La manivelle se bloqua alors que l’immense porte de plusieurs mètres de large était maintenant complètement ouverte. Les géants lâchèrent la barre et partirent en courant rejoindre les leurs qui les attendaient déjà dehors. Ils avaient atteint le périmètre de sécurité depuis seulement quelques secondes qu’un voile bleu nuit grésillant se déployait autour du bâtiment de la taille d’une ville, déchirant les corps qui se trouvaient travers de son chemin et gardant prisonniers ceux qui n’avaient pas eu le temps de s’échapper, tandis qu’en son sein quelques explosions silencieuses apparaissaient. Soupirant d’abord de tristesse à l’idée de n’avoir pu sauver tout le monde, Edwin tourna ensuite la tête vers son coéquipier et chef pour demander
— Prêt ?
Gregor finissait à peine de hocher la tête qu’une énorme boule de feu dévorait la bâtisse pour venir se coller à la bulle bleuâtre qui grésilla plus fort sous la pression et la chaleur qu’elle subissait, avalant les prisonniers du bouclier qui martelaient celui-ci dans l’espoir fou de passer au travers, réduisant leurs espoirs et leurs corps à néant.
Dans son bureau, le Commissaire venait de lancer sa bouteille vide en travers de la fenêtre de son bureau et dégaina son arme qu’il porta, tremblant, à sa tempe. Il savait qu’il n’aurait pas le courage d’appuyer et pourtant… Il puisa au fond de lui la force de se sentir capable d’aller au bout des choses au moins une fois dans sa vie au moment même où une explosion magmatique avalait son bureau tout entier, le réduisant en cendres en une fraction de seconde.

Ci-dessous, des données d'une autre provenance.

(** C39: Splitting always terminates with the chunks of a complete list of
    windows, and the window-advance error cannot occur: the windows cover every
    token, start at the first, hold at most [max_tokens] tokens, each overlaps
    its successor by exactly [overlap_tokens] and starts before it, only the
    last can have fewer than [min_tokens]; and not even that when
    [2 * min_tokens <= max_tokens + overlap_tokens] and the document has
    [min_tokens]. *)
Theorem split_windows doc tokens c :
  make_chunker_config c = Ok config -> _collect_tokens est doc = Ok tokens -> tokens <> [] ->
  let n := Z.of_nat (length tokens) in
  exists ws,
    split config est doc = build_all doc tokens ws 0
    /\ fst <$> head ws = Some 0
    /\ (forall k, 0 <= k < n -> exists w, w ∈ ws /\ w.1 <= k < w.2)
    /\ Forall (fun w => 0 <= w.1 < w.2 /\ w.2 <= n /\ w.2 - w.1 <= max_tokens config) ws
    /\ (forall i w w', ws !! i = Some w -> ws !! S i = Some w' ->
          w'.1 = w.2 - overlap_tokens config /\ w.1 < w'.1 /\ w.1 + min_tokens config <= w.2)
    /\ (2 * min_tokens config <= max_tokens config + overlap_tokens config ->
        min_tokens config <= n -> Forall (fun w => min_tokens config <= w.2 - w.1) ws).
Proof.
  intros Hc Ht Hne n. destruct (config_bounds config c Hc) as [Hm Ho].
  assert (Hn : 0 < n) by (unfold n; destruct tokens; [done|simpl; lia]).
  destruct (split_loop_plan (length tokens) doc tokens 0 0 Hm Ho) as (ws & Hp & Hb); [lia..|].
  exists ws. split_and!.
  - unfold split. rewrite Ht. unfold mbind, result_bind, raise_if.
    rewrite bool_decide_false by (destruct tokens; done). exact Hb.
  - by inversion Hp.
  - intros k Hk. eapply plan_covers; [|exact Hp|done]. lia.
  - eapply plan_bounds; [|exact Hp]. lia.
  - intros i w w'. by apply (plan_chain config n 0).
  - intros H2 Hmin. eapply plan_min; [exact H2| |exact Hp]. lia.
Qed.

(** ** Provenance and access control *)

Definition in_document doc (s : Section_) : Prop :=
  s ∈ d_sections doc /\ s_tenant_id s = d_tenant_id doc /\ s_document_id s = d_document_id doc
  /\ s_version_id s = d_version_id doc /\ s_source_type s = d_source_type doc
  /\ s_source_uri s = d_source_uri doc.

Lemma collect_sections_inv doc sections tokens :
  collect_sections est doc sections = Ok tokens -> sections ⊆ d_sections doc ->
  Forall (fun t => in_document doc (t_section t)) tokens.
Proof.
  revert tokens. induction sections as [|s sections IH]; intros tokens Hc Hsub; simpl in Hc.
  - injection Hc as <-. constructor.
  - unfold _validate_section_boundary in Hc. unfold mbind, result_bind, raise_if in Hc.
    destruct (negb _) eqn:Eb in Hc; [done|]. apply negb_false_iff in Eb. bool_inv.
    destruct (bool_decide _) in Hc; [done|]. destruct (_safe_estimate _ _) in Hc; [|done].
    destruct (collect_sections est doc sections) as [more|] eqn:Em; [|done].
    injection Hc as <-. apply list.Forall_app. split.
    + apply list.Forall_forall. intros t Ht. unfold _iter_token_refs in Ht.
      apply list_elem_of_fmap in Ht as (ij & -> & _). simpl. split_and!; try done.
      apply Hsub. left.
    + apply IH; [done|]. intros x Hx. apply Hsub. by right.
Qed.

Lemma unique_sections_sound tokens seen s :
  s ∈ unique_sections tokens seen -> exists t, t ∈ tokens /\ t_section t = s.
Proof.
  revert seen. induction tokens as [|t tokens IH]; intros seen Hs; simpl in Hs.
  - by apply list.not_elem_of_nil in Hs.
  - case_bool_decide.
    + destruct (IH _ Hs) as (t' & ? & ?). exists t'. split; [by right|done].
    + apply elem_of_cons in Hs as [->|Hs]; [exists t; split; [left|done]|].
      destruct (IH _ Hs) as (t' & ? & ?). exists t'. split; [by right|done].
Qed.

Lemma unique_sections_complete tokens seen t :
  t ∈ tokens -> s_section_id (t_section t) ∉ seen ->
  exists s, s ∈ unique_sections tokens seen /\ s_section_id s = s_section_id (t_section t).
Proof.
  revert seen. induction tokens as [|x tokens IH]; intros seen Ht Hn; simpl.
  - by apply list.not_elem_of_nil in Ht.
  - case_bool_decide as Hseen.
    + apply elem_of_cons in Ht as [->|Ht]; [done|]. by apply IH.
    + destruct (decide (s_section_id (t_section t) = s_section_id (t_section x))) as [E|E].
      * exists (t_section x). split; [left|done].
      * apply elem_of_cons in Ht as [->|Ht]; [done|].
        destruct (IH (s_section_id (t_section x) :: seen) Ht) as (s & Hs & Hi).
        { rewrite elem_of_cons. naive_solver. }
        exists s. split; [by right|done].
Qed.

Lemma required_inv s r : required s = Ok r -> r = strip s.
Proof. unfold required. destruct (strip s); [done|]. by intros [= <-]. Qed.
Lemma required_list_inv l r : required_list l = Ok r -> r = nonblank l.
Proof. unfold required_list. destruct (nonblank l); [done|]. by intros [= <-]. Qed.

Lemma make_chunk_inv c0 c :
  make_chunk c0 = Ok c ->
  ch_acl c = ch_acl c0 /\ ch_section_ids c = nonblank (ch_section_ids c0)
  /\ ch_tenant_id c = strip (ch_tenant_id c0) /\ ch_document_id c = strip (ch_document_id c0)
  /\ ch_version_id c = strip (ch_version_id c0) /\ ch_content c = ch_content c0
  /\ ch_token_count c = ch_token_count c0 /\ 0 < ch_token_count c0.
Proof.
  unfold make_chunk, mbind, result_bind, raise_if.
  repeat match goal with |- context [match required ?s with _ => _ end] =>
    let E := fresh "E" in destruct (required s) eqn:E; [apply required_inv in E|done] end.
  repeat match goal with |- context [match required_list ?s with _ => _ end] =>
    let E := fresh "E" in destruct (required_list s) eqn:E; [apply required_list_inv in E|done] end.
  destruct (_ <=? 0) eqn:El; [done|]. destruct (negb _); [done|]. bool_inv.
  intros [= <-]. simpl. split_and!; done || lia.
Qed.

(** What a built chunk says of its window. *)
Lemma build_chunk_inv doc window index c :
  _build_chunk config est doc window index = Ok c ->
  exists first others,
    _ordered_unique_sections window = first :: others
    /\ Forall (fun s => py_eq (VDict (s_acl s)) (VDict (s_acl first)) = true) others
    /\ ch_acl c = s_acl first /\ ch_section_ids c = nonblank (s_section_id <$> first :: others)
    /\ ch_tenant_id c = strip (d_tenant_id doc) /\ ch_document_id c = strip (d_document_id doc)
    /\ ch_version_id c = strip (d_version_id doc)
    /\ ch_content c = _chunk_content window
    /\ 0 < ch_token_count c <= max_tokens config.
Proof.
  unfold _build_chunk. unfold mbind at 1, result_bind at 1.
  destruct (_validate_acl_consistency _) eqn:Ea; [|done].
  unfold mbind at 1, result_bind at 1, raise_if at 1. destruct (bool_decide _); [done|].
  destruct (_ordered_unique_sections window) as [|first others] eqn:Es; [done|].
  unfold _validate_acl_consistency, raise_if in Ea. destruct (existsb _ _) eqn:Ex; [done|].
  intros Hb. exists first, others. split; [done|].
  assert (Hall : Forall (fun s => py_eq (VDict (s_acl s)) (VDict (s_acl first)) = true) others).
  { apply list.Forall_forall. intros s Hs. apply list_elem_of_In in Hs.
    destruct (py_eq (VDict (s_acl s)) (VDict (s_acl first))) eqn:E; [done|].
    assert (Ht : existsb (fun s => negb (py_eq (VDict (s_acl s)) (VDict (s_acl first)))) others = true).
    { apply existsb_exists. exists s. by rewrite E. }
    congruence. }
  split; [exact Hall|]. destruct (_page_range _) as [ps pe].
  unfold mbind, result_bind, raise_if in Hb.
  destruct (_safe_estimate _ _) as [k|]; [|done].
  destruct (_ <? k) eqn:Ek; [done|]. destruct (stable_content_checksum _); [|done].
  destruct (_stable_chunk_id _ _ _ _ _ _); [|done]. destruct (_chunk_title_path _); [|done].
  apply make_chunk_inv in Hb as (? & ? & ? & ? & ? & ? & Hk & ?). simpl in *. bool_inv.
  split_and!; done || lia.
Qed.

Lemma build_all_elem doc tokens ws index chunks c :
  build_all doc tokens ws index = Ok chunks -> c ∈ chunks ->
  exists w i, w ∈ ws
  /\ _build_chunk config est doc (slice (Z.to_nat w.1) (Z.to_nat w.2) tokens) i = Ok c.
Proof.
  revert index chunks. induction ws as [|w ws IH]; intros index chunks Hb Hc; simpl in Hb.
  - injection Hb as <-. by apply list.not_elem_of_nil in Hc.
  - unfold mbind, result_bind in Hb.
    destruct (_build_chunk _ _ _ _ _) as [c0|] eqn:E0 in Hb; [|done].
    destruct (build_all doc tokens ws (index + 1)) as [rest|] eqn:Er; [|done].
    injection Hb as <-. apply elem_of_cons in Hc as [->|Hc].
    + exists w, index. split; [left|done].
    + destruct (IH _ _ Er Hc) as (w' & i & ? & ?). exists w', i. split; [by right|done].
Qed.

Lemma slice_elem {A} i j (l : list A) x : x ∈ slice i j l -> x ∈ l.
Proof.
  unfold slice. intros Hx. apply elem_of_take_weak in Hx. apply list_elem_of_In.
  apply list_elem_of_In in Hx. rewrite <- (take_drop i l). apply in_or_app. by right.
Qed.
(** [get]: the definition, or an audited refusal. *)
Definition get (c : call) (e : call_env) : M L ToolDefinition := fun w =>
  match dict_get (c_name c) (w_definitions w) with
  | Some d => (Ok d, w)
  | None =>
      (_ <- _record_audit c e AuditDENIED fzero (Some TOOL_NOT_REGISTERED)
              (_base_metadata (c_name c) (VDict []) None);;
       mraise (ToolError {| te_code := TOOL_NOT_REGISTERED; te_status_code := 404;
                            te_details := [(u "tool_name", VStr (c_name c));
                                           (u "error_code", VStr TOOL_NOT_REGISTERED)] |})) w
  end.
End Registry.

(** * Theorems *)

(** ** The rate limiter *)
Section LimiterWindow.
Import InMemoryToolRateLimiter.
Context (key : ToolRateLimitKey) (limit : ToolRateLimit).

Definition window_start (now : float) : float := fsub now (window_seconds limit).
Definition in_window (now : float) (history : list float) : list float :=
  filter (fun s => flt (window_start now) s = true) history.

(** A sequence of acquisitions, and the times at which [key] was admitted. *)
Definition request : Type := ToolRateLimitKey * ToolRateLimit * float.
Fixpoint admissions (rs : list request) (st : calls_by_key) (history : list float)
  : calls_by_key * list float :=
  match rs with
  | [] => (st, history)
  | (k, l, now) :: rs' =>
      let '(d, st') := acquire_at now k l st in
      admissions rs' st'
        (if bool_decide (k = key) && allowed d then history ++ [now] else history)
  end.

(** Readings of a monotonic clock: the window never moves back; and a tool's limit
    is fixed. *)
Fixpoint forward (from : float) (rs : list request) : bool :=
  match rs with
  | [] => true
  | r :: rs' => fle (window_start from) (window_start r.2) && forward r.2 rs'
  end.
Fixpoint last_time (from : float) (rs : list request) : float :=
  match rs with [] => from | r :: rs' => last_time r.2 rs' end.
Definition same_limit (r : request) : Prop := r.1.1 = key -> r.1.2 = limit.

(** What the limiter kept is what any later window needs. *)
Definition tracked (from : float) (st : calls_by_key) (history : list float) : Prop :=
  forall now, fle (window_start from) (window_start now) = true ->
    in_window now (default [] (st !! key)) = in_window now history.
Lemma flt_not_fle x y : flt x y = true -> fle y x = false.
Proof.
  intros Hl. destruct (fle y x) eqn:E; [|done].
  pose proof (flt_fle_trans _ _ _ Hl E) as Hx. by rewrite flt_irrefl in Hx.
Qed.

Lemma insert_other (m : gmap pystr (DurableRow B)) k i r r' :
  m !! i = Some r -> (k = i -> False) -> <[k := r']> m !! i = Some r.
Proof. intros ? Hk. rewrite lookup_insert_ne; [done|]. intros ->. by apply Hk. Qed.

Lemma exec_contender d o i token until r :
  durable_runs d !! i = Some r -> dr_lease_token r = Some token -> dr_lease_until r = Some until ->
  contender i token until o ->
  durable_runs (exec d o) !! i = Some r \/ durable_runs (exec d o) !! i = None.
Proof.
  intros Hi Ht Hu Hc.
  revert Hc. exec_cases d o; simpl; intros Hc; [auto|..].
  - apply _add_new_inv in E as (q & _ & _ & Hn & _ & ->). left.
    apply insert_other; [done|]. intros <-. congruence.
  - apply _add_new_inv in E as (q & _ & _ & Hn & _ & ->). left.
    apply insert_other; [done|]. intros <-. congruence.
  - apply acquire_inv in E as (row & row' & Hr & _ & _ & _ & Hfree & -> & _).
    apply scoped_row_inv in Hr as [Hr _]. left. apply insert_other; [done|].
    intros <-. simplify_eq. unfold lease_free in Hfree. rewrite Hu in Hfree.
    by rewrite flt_not_fle in Hfree by auto.
  - apply renew_inv in E as (row & Hr & Hlive & _ & ->).
    apply scoped_row_inv in Hr as [Hr _]. left. apply insert_other; [done|].
    intros <-. simplify_eq. unfold lease_live in Hlive. bool_inv. naive_solver.
  - apply scoped_row_inv in Hr as [Hr _]. left. apply insert_other; [done|]. naive_solver.
  - apply save_inv in E as (row & q & Hr & _ & Hlive & _ & _ & _ & _ & _ & _ & _ & _ & -> & _).
    apply scoped_row_inv in Hr as [Hr _]. left. apply insert_other; [done|].
    intros <-. simplify_eq. unfold lease_live in Hlive. bool_inv. naive_solver.
  - apply cancel_inv in E as (row & q & Hr & _ & _ & Hown & _ & _ & _ & _ & _ & _ & _ & -> & _).
    apply scoped_row_inv in Hr as [Hr _]. left. apply insert_other; [done|].
    intros <-. simplify_eq. destruct (Hc eq_refl) as [Hn Hne]. destruct t as [t|]; [|done].
    unfold owner_condition in Hown. rewrite Ht in Hown.
    apply orb_true_iff in Hown as [Hx|Hx]; bool_inv; naive_solver.
  - apply graph_put_inv in E as (row & _ & _ & _ & ->). auto.
  - apply graph_writes_inv in E as (row & g & ws & _ & _ & _ & _ & ->). auto.
  - pose proof (exec_row d (OpPurge t now limit scan) i) as Hx. simpl in Hx.
    destruct (filter _ _ !! i) as [r'|] eqn:E; [|auto].
    apply map_lookup_filter_Some in E as [E _]. left. congruence.
Qed.

Lemma exec_all_contender d ops i token until r a :
  agent_runs d !! i = Some a -> durable_runs d !! i = Some r ->
  dr_lease_token r = Some token -> dr_lease_until r = Some until ->
  Forall (contender i token until) ops ->
  durable_runs (exec_all d ops) !! i = Some r \/ durable_runs (exec_all d ops) !! i = None.
Proof.
  intros Ha Hr Ht Hu Hops. revert d a Ha Hr.
  induction Hops as [|o ops Ho _ IH]; intros d a Ha Hr; simpl; [by left|].
  destruct (exec_legacy d o i a Ha) as (a1 & Ha1 & _).
  destruct (exec_contender d o i token until r) as [Hr1|Hg]; [done..|by eapply IH|].
  right. by eapply exec_all_gone.
Qed.
End Histories.

(** * The invariant of the tables *)

Section Invariant.
Context {B O : Type} `{SnapshotCodec B}.
Abbreviation snapshot := (DurableSnapshot B).
Abbreviation tables := (store B O).
Implicit Types (d : tables) (s : snapshot) (r : DurableRow B) (o : @store_op B O).

(** The columns of a private row repeat what its snapshot says. *)
Record row_coherent (i : pystr) (r : DurableRow B) : Prop := {
  rc_schema : dr_schema_version r = SNAPSHOT_VERSION;
  rc_revision : sn_revision (dr_snapshot r) = dr_revision r;
  rc_status : sn_status (dr_snapshot r) = dr_status r;
  rc_run : sn_run_id (dr_snapshot r) = i;
  rc_tenant : sn_tenant_id (dr_snapshot r) = dr_tenant_id r;
  rc_user : sn_user_id (dr_snapshot r) = dr_user_id r
}.

Definition owned_by d (i tenant user : pystr) : Prop :=
  exists r, durable_runs d !! i = Some r /\ dr_tenant_id r = tenant /\ dr_user_id r = user.

Record store_wf (d : tables) : Prop := {
  wf_rows : forall i r, durable_runs d !! i = Some r -> row_coherent i r;
  wf_legacy : forall i r, durable_runs d !! i = Some r ->
    exists a, agent_runs d !! i = Some a /\ ar_tenant_id a = dr_tenant_id r
      /\ ar_user_id a = dr_user_id r /\ ar_status a = legacy_status (dr_status r);
  wf_ledger : forall c l, tool_ledger d !! c = Some l ->
    le_call_id (lr_entry l) = c /\ owned_by d (lr_run_id l) (lr_tenant_id l) (lr_user_id l);
  wf_graph : forall c g, graph_rows d !! c = Some g ->
    owned_by d (gr_run_id g) (gr_tenant_id g) (gr_user_id g)
}.

(** What the durable service passes: a new run is [running]; a saved snapshot is
    a copy of the previous one; an acquired snapshot was loaded, so it agrees
    with the row that still has its revision. *)
Definition op_ok d o : Prop :=
  match o with
  | OpCreate s | OpCreateKeyed s _ _ _ => sn_status s = running
  | OpAcquire s _ _ _ _ =>
      forall r, durable_runs d !! sn_run_id s = Some r -> dr_revision r = sn_revision s ->
                sn_status s = dr_status r
  | OpSave previous s _ _ _ =>
      sn_run_id s = sn_run_id previous /\ sn_tenant_id s = sn_tenant_id previous
      /\ sn_user_id s = sn_user_id previous
  | _ => True
  end.

Definition empty_store : tables :=
  {| agent_runs := empty; durable_runs := empty; tool_ledger := empty; graph_rows := empty |}.

Inductive reachable : tables -> Prop :=
| reach_empty : reachable empty_store
| reach_step d o : reachable d -> op_ok d o -> reachable (exec d o).

Lemma owned_by_mono d d' i tenant user :
  (forall r, durable_runs d !! i = Some r ->
     exists r', durable_runs d' !! i = Some r' /\ dr_tenant_id r' = dr_tenant_id r
                /\ dr_user_id r' = dr_user_id r) ->
  owned_by d i tenant user -> owned_by d' i tenant user.
Proof. intros Hm (r & Hr & <- & <-). destruct (Hm r Hr) as (r' & ? & ? & ?). by exists r'. Qed.

Lemma owned_by_insert d d' i r r' j tenant user :
  durable_runs d !! i = Some r -> durable_runs d' = <[i := r']> (durable_runs d) ->
  dr_tenant_id r' = dr_tenant_id r -> dr_user_id r' = dr_user_id r ->
  owned_by d j tenant user -> owned_by d' j tenant user.
Proof.
  intros Hr Hd Ht Hu. apply owned_by_mono. intros r0 Hr0. rewrite Hd.
  destruct (decide (i = j)) as [->|].
  - rewrite lookup_insert_eq. simplify_eq. eauto.
  - rewrite lookup_insert_ne by done. eauto.
Qed.

(** Rewriting one private row and, in step with it, its legacy row. *)
Lemma wf_write d d' i r r' :
  store_wf d -> durable_runs d !! i = Some r -> row_coherent i r' ->
  dr_tenant_id r' = dr_tenant_id r -> dr_user_id r' = dr_user_id r ->
  durable_runs d' = <[i := r']> (durable_runs d) ->
  (agent_runs d' = agent_runs d /\ dr_status r' = dr_status r
   \/ exists a, agent_runs d' = <[i := a]> (agent_runs d) /\ ar_tenant_id a = dr_tenant_id r
        /\ ar_user_id a = dr_user_id r /\ ar_status a = legacy_status (dr_status r')) ->
  (forall c l, tool_ledger d' !! c = Some l -> tool_ledger d !! c = Some l
     \/ le_call_id (lr_entry l) = c /\ lr_run_id l = i /\ lr_tenant_id l = dr_tenant_id r
        /\ lr_user_id l = dr_user_id r) ->
  graph_rows d' = graph_rows d -> store_wf d'.
Proof.
  intros Hwf Hr Hco Ht Hu Hd Ha Hl Hg.
  assert (Hown : forall j tn us, owned_by d j tn us -> owned_by d' j tn us)
    by (intros; by eapply owned_by_insert).
  split.
  - intros j q. rewrite Hd. intros [[<- <-]|[_ Hq]]%lookup_insert_Some; [done|]. by apply Hwf.
  - intros j q. rewrite Hd. intros [[<- <-]|[Hne Hq]]%lookup_insert_Some.
    + destruct Ha as [[-> Hst]|(a & -> & ? & ? & ?)].
      * rewrite Ht, Hu, Hst. by apply Hwf.
      * exists a. rewrite lookup_insert_eq. split_and!; congruence.
    + destruct (wf_legacy _ Hwf _ _ Hq) as (a & Haj & ?).
      destruct Ha as [[-> Hst]|(b & -> & _)]; [by exists a|].
      exists a. by rewrite lookup_insert_ne.
  - intros c l [Hc|(? & <- & ? & ?)]%Hl.
    + destruct (wf_ledger _ Hwf _ _ Hc). auto.
    + split; [done|]. apply Hown. exists r. eauto.
  - intros c g. rewrite Hg. intros Hc. apply Hown. by eapply wf_graph.
Qed.

Lemma coherent_claimed i r t l : row_coherent i r -> row_coherent i (claimed_row r t l).
Proof. intros []. by split. Qed.

Lemma _add_new_wf d s t l d' :
  store_wf d -> sn_status s = running -> _add_new d s t l = Ok (inl d') -> store_wf d'.
Proof.
  intros Hwf Hs E. apply _add_new_inv in E as (p & Hp & Ha & Hd & _ & ->).
  apply persisted_inv in Hp as ->.
  assert (Hown : forall j tn us, owned_by d j tn us -> owned_by
            {| agent_runs := <[sn_run_id s := new_agent_run s]> (agent_runs d);
               durable_runs := <[sn_run_id s := new_durable_row s
                 (with_body s (strip_body (sn_body s))) t l]> (durable_runs d);
               tool_ledger := tool_ledger d; graph_rows := graph_rows d |} j tn us).
  { intros j tn us. apply owned_by_mono. intros r Hr. exists r. simpl.
    by rewrite lookup_insert_ne by congruence. }
  split; simpl.
  - intros j q [[<- <-]|[_ Hq]]%lookup_insert_Some; [by split|]. by apply Hwf.
  - intros j q [[<- <-]|[Hne Hq]]%lookup_insert_Some.
    + exists (new_agent_run s). rewrite lookup_insert_eq. simpl. by rewrite Hs.
    + rewrite lookup_insert_ne by done. by apply Hwf.
  - intros c r Hc. destruct (wf_ledger _ Hwf _ _ Hc). auto.
  - intros c g Hc. apply Hown. by eapply wf_graph.
Qed.

(** The columns a successful transaction leaves in the row it wrote. *)
Lemma coherent_written i r v p st t l :
  row_coherent i r -> persisted v = Ok p -> sn_revision v = dr_revision r + 1 -> sn_status v = st ->
  sn_run_id v = i -> sn_tenant_id v = dr_tenant_id r -> sn_user_id v = dr_user_id r ->
  row_coherent i (written_row r p (dr_revision r + 1) st t l).
Proof. intros [] Hp ? ? ? ? ?. apply persisted_inv in Hp as ->. by split. Qed.

Lemma acquire_wf d s t now l act d' v :
  store_wf d -> op_ok d (OpAcquire s t now l act) -> acquire d s t now l act = Ok (d', v) ->
  store_wf d'.
Proof.
  intros Hwf Hok E. apply acquire_inv in E as (r & r' & Hr & Hrev & Hst & _ & _ & -> & Ev & Hc).
  apply scoped_row_inv in Hr as (Hr & _ & Ht & Hu). specialize (Hok r Hr Hrev).
  assert (row_coherent (sn_run_id s) r' /\ dr_tenant_id r' = dr_tenant_id r
          /\ dr_user_id r' = dr_user_id r /\ dr_status r' = dr_status r) as (? & ? & ? & ?).
  { destruct Hc as [[_ ->]|(Hb & p & Hp & _ & ->)].
    - split_and!; try done. by apply coherent_claimed, Hwf.
    - split_and!; try done. eapply coherent_written; [by apply Hwf|done|..]; subst v;
        unfold acquired_snapshot; destruct (sn_active_budget s); try done; simpl; congruence. }
  eapply (wf_write d _ (sn_run_id s) r r'); eauto.
Qed.

Lemma owned_legacy_wf d s r :
  store_wf d -> durable_runs d !! sn_run_id s = Some r ->
  dr_tenant_id r = sn_tenant_id s -> dr_user_id r = sn_user_id s ->
  exists a, owned_legacy d (sn_tenant_id s) (sn_user_id s) (sn_run_id s) = Some a
    /\ ar_tenant_id a = dr_tenant_id r /\ ar_user_id a = dr_user_id r.
Proof.
  intros Hwf Hr Ht Hu. destruct (wf_legacy _ Hwf _ _ Hr) as (a & Ha & Hat & Hau & _).
  exists a. unfold owned_legacy. rewrite Ha, !bool_decide_true by congruence. done.
Qed.

Lemma save_wf d p s t now e d' v :
  store_wf d -> op_ok d (OpSave p s t now e) -> save d p s t now e = Ok (d', v) -> store_wf d'.
Proof.
  intros Hwf (Hi & Hti & Hui) E.
  apply save_inv in E as (r & q & Hr & Hrev & _ & _ & Hq & Vr & Vs & Vi & Vt & Vu & _ & Hd & Hg & Ha & Hl).
  apply scoped_row_inv in Hr as (Hr & _ & Ht & Hu). rewrite Hi, Hti, Hui in *.
  destruct (owned_legacy_wf d p r Hwf Hr Ht Hu) as (a & Hoa & Hat & Hau).
  eapply (wf_write d d' (sn_run_id p) r); [done..|idtac|idtac|idtac|exact Hd| |idtac|done]; try done.
  - eapply coherent_written; [by apply Hwf|done|congruence..].
  - right. destruct Ha as [[Hn _]|(b & Hb & ->)]; [congruence|]. simplify_eq.
    exists (legacy_row b v). split_and!; try done. simpl. by rewrite Vs.
  - intros c lr Hc. destruct e as [le|]; [|by left; rewrite <- Hl].
    destruct Hl as [Hl _]. rewrite Hl in Hc.
    apply lookup_insert_Some in Hc as [[<- <-]|[_ Hc]]; [right|by left].
    split_and!; simpl; congruence.
Qed.

Lemma cancel_wf d p now t a d' v :
  store_wf d -> cancel d p now t a = Ok (d', v) -> store_wf d'.
Proof.
  intros Hwf E.
  apply cancel_inv in E as (r & q & Hr & Hrev & _ & _ & Hq & Vr & Vs & Vi & Vt & Vu & _ & Hd & Hg & Hl & Ha).
  apply scoped_row_inv in Hr as (Hr & _ & Ht & Hu).
  destruct (owned_legacy_wf d p r Hwf Hr Ht Hu) as (b & Hob & Hat & Hau).
  eapply (wf_write d d' (sn_run_id p) r); [done..|idtac|idtac|idtac|exact Hd| |idtac|done]; try done.
  - eapply coherent_written; [by apply Hwf|done|congruence..].
  - right. destruct Ha as [[Hn _]|(b' & Hb & ->)]; [congruence|]. simplify_eq.
    exists (legacy_row b' v). split_and!; try done. simpl. by rewrite Vs.
  - intros c lr. rewrite Hl. by left.
Qed.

Ce phénomène dura presque une minute sans un bruit, sans un souffle, sans même que la lumière aveugle les spectateurs tandis que tous avaient une pensée pour ceux qui n’avaient pas eu la chance de pouvoir s’échapper de cet enfer. Se tournant vers les survivants, Gregor prit la parole de sa voix la plus forte.
— Vous avez tout perdu, je le sais, et j’en suis désolé… Vous ne pouvez même pas rentrer chez vous, vous mettriez vos familles en danger… Alors, ce que je vais vous proposer va vous sembler fou, mais… Venez avec nous, et aidez-nous à rétablir la famille royale sur le trône et à faire tomber le despote qui nous a tous condamnés à mort. Suivez-nous, ou…
Il fit un petit mouvement de la main et reprit.
— Ou bien débrouillez-vous… Notre temps est compté avant l’action finale, alors nous devons partir. Votre avenir est entre vos mains.
Le guerrier s’en alla comme s’il connaissait le chemin par cœur, suivi de près par ses frères, et les gardes regardèrent quelques instants ces colosses encore nus et couverts des stigmates des conflits passés avancer en silence. Toute leur culture, tout ce qu’ils avaient appris venait d’être ébranlé. Ces hommes n’avaient pas agi comme les monstres qu’on leur avait dépeints dès leur plus jeune âge, et nombre d’entre eux se mirent à douter.
Le garde qui avait procédé à l’évacuation fut le premier à les suivre, vite imité de tous les survivants. À ce moment-là, et sur ordre de Gregor, quelques Génos prirent les gardes blessés sur leurs dos et tous purent repartirent vers une destination connue d’Edwin et Gregor uniquement.